(** [GetBalance]: at most one transport call, no sleep. *)
Lemma GetBalance_one_attempt P c w :
  let w' := snd (GetBalance P c w) in
  (calls w' <= S (calls w))%nat /\
  (count_Do (trace w') <= S (count_Do (trace w)))%nat /\
  count_Sleep (trace w') = count_Sleep (trace w) /\
  (apiKey c <> EmptyString ->
   url_error P (baseURL c ++ "/credits/balance") = None ->
   calls w' = S (calls w) /\ count_Do (trace w') = S (count_Do (trace w))).
Proof.
  cbv zeta. unfold GetBalance.
  destruct (String.eqb (apiKey c) "") eqn:Hkey.
  { apply String.eqb_eq in Hkey. cbn. repeat split; intros; try lia; congruence. }
  unfold NewRequestWithContext.
  destruct (url_error P (baseURL c ++ "/credits/balance")) as [e|].
  { cbn. repeat split; intros; try lia; discriminate. }
  unfold frame. cbv beta delta [bind Do deferClose readBody emit ret].
  cbn [fst snd calls lcg trace defers ReadAll].
  destruct (roundTrip (http c) (calls w)) as [msg|res].
  { cbn [fst snd calls lcg trace defers map rev app]. count_all. }
  destruct (StatusCode res =? StatusUnauthorized);
    [cbn [fst snd calls lcg trace defers map rev app]; count_all|].
  destruct (StatusCode res =? StatusForbidden);
    [cbn [fst snd calls lcg trace defers map rev app]; count_all|].
  destruct ((StatusCode res <? 200) || (StatusCode res >=? 300)).
  - destruct (negb _); cbn [fst snd calls lcg trace defers map rev app]; count_all.
  - cbn [fst snd calls lcg trace defers map rev app]. count_all.
Qed.

(** C10: [Fetch] and [GetBalance] never sleep and make at most one
    transport attempt, whatever the transport answers (429 and 5xx
    included) and whatever the retry count of the client; they make
    exactly one when the credential, the URL and the request are in
    order. *)
Theorem Fetch_GetBalance_never_retry P c freq w :
  (let w' := snd (Fetch P c freq w) in
   (count_Do (trace w') <= S (count_Do (trace w)))%nat /\
   count_Sleep (trace w') = count_Sleep (trace w) /\
   (apiKey c <> EmptyString -> FURL freq <> EmptyString ->
    (exists b, json_Marshal_Fetch P freq = Ok b) ->
    url_error P (baseURL c ++ "/fetch") = None ->
    calls w' = S (calls w) /\ count_Do (trace w') = S (count_Do (trace w)))) /\
  (let w' := snd (GetBalance P c w) in
   (count_Do (trace w') <= S (count_Do (trace w)))%nat /\
   count_Sleep (trace w') = count_Sleep (trace w) /\
   (apiKey c <> EmptyString ->
    url_error P (baseURL c ++ "/credits/balance") = None ->
    calls w' = S (calls w) /\ count_Do (trace w') = S (count_Do (trace w)))).
Proof.
  split.
  - destruct (Fetch_one_attempt P c freq w) as (_ & H1 & H2 & H3). auto.
  - destruct (GetBalance_one_attempt P c w) as (_ & H1 & H2 & H3). auto.
Qed.

(** C10 at a transport that always answers 503 with [Retry-After: 1],
    retry count 2. *)
Lemma Fetch_GetBalance_never_retry_witness :
  let c := testClient net_unavailable in
  let wf := snd (Fetch refPlatform c exampleFetch world0) in
  let wb := snd (GetBalance refPlatform c world0) in
  maxRetries c = 2 /\
  answer c world0 0 = respond 503 [("Retry-After", "1")%string] [] /\
  (calls wf = 1%nat /\ count_Do (trace wf) = 1%nat /\ count_Sleep (trace wf) = 0%nat) /\
  (calls wb = 1%nat /\ count_Do (trace wb) = 1%nat /\ count_Sleep (trace wb) = 0%nat).
Proof.
  intros c wf wb.
  split; [reflexivity|]. split; [reflexivity|].
  destruct (Fetch_GetBalance_never_retry refPlatform c exampleFetch world0)
    as [(_ & Hs & Hf) (_ & Hs' & Hb)].
  split.
  - destruct Hf as [H1 H2].
    + vm_compute. discriminate.
    + vm_compute. discriminate.
    + eexists. vm_compute. reflexivity.
    + reflexivity.
    + split; [exact H1|]. split; [exact H2|exact Hs].
  - destruct Hb as [H1 H2].
    + vm_compute. discriminate.
    + reflexivity.
    + split; [exact H1|]. split; [exact H2|exact Hs'].
Defined.

(** * Further properties *)

(** ** The events of a run of the loop *)

(** What a wait does to the world: one sleep when it ends well, nothing
    when [backoff] panicked; no transport call and no deferred call. *)
Lemma sleepBackoff_effect c n w ok w1 :
  sleepBackoff c n w = (ok, w1) ->
  calls w1 = calls w /\ defers w1 = defers w /\
  exists d, trace w1 = ((if ok then [EvSleep d] else []) ++ trace w)%list.
Proof.
  unfold sleepBackoff, backoff. cbv beta delta [bind ret].
  destruct (backoff_base n (minBackoff c) (maxBackoff c)) as [d|].
  - unfold randFloat, Sleep, emit. cbn [fst snd]. intros H.
    pose proof (f_equal fst H) as H1. pose proof (f_equal snd H) as H2.
    cbn [fst snd] in H1, H2. subst ok w1. cbn [calls defers trace].
    split; [reflexivity|]. split; [reflexivity|]. eexists. reflexivity.
  - intros H.
    pose proof (f_equal fst H) as H1. pose proof (f_equal snd H) as H2.
    cbn [fst snd] in H1, H2. subst ok w1.
    split; [reflexivity|]. split; [reflexivity|]. exists 0. reflexivity.
Qed.

Lemma sleepRetryAfter_effect c n res w ok w1 :
  sleepRetryAfter c n res w = (ok, w1) ->
  calls w1 = calls w /\ defers w1 = defers w /\
  exists d, trace w1 = ((if ok then [EvSleep d] else []) ++ trace w)%list.
Proof.
  unfold sleepRetryAfter.
  destruct (negb (Header_Get (Header res) "Retry-After" =? "")%string);
    [|apply sleepBackoff_effect].
  destruct (Atoi (Header_Get (Header res) "Retry-After")) as [secs|];
    [|apply sleepBackoff_effect].
  destruct (secs >? 0); [|apply sleepBackoff_effect].
  unfold Sleep, emit. cbv beta delta [bind ret]. intros H.
  pose proof (f_equal fst H) as H1. pose proof (f_equal snd H) as H2.
  cbn [fst snd] in H1, H2. subst ok w1. cbn [calls defers trace].
  split; [reflexivity|]. split; [reflexivity|]. eexists. reflexivity.
Qed.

__________

Requirement
Copy out each line of the listing where the string "intros" appears.

Worked solution
  { apply String.eqb_eq in Hkey. cbn. repeat split; intros; try lia; congruence. }
  { cbn. repeat split; intros; try lia; discriminate. }
  intros c wf wb.
  - unfold randFloat, Sleep, emit. cbn [fst snd]. intros H.
  - intros H.
  unfold Sleep, emit. cbv beta delta [bind ret]. intros H.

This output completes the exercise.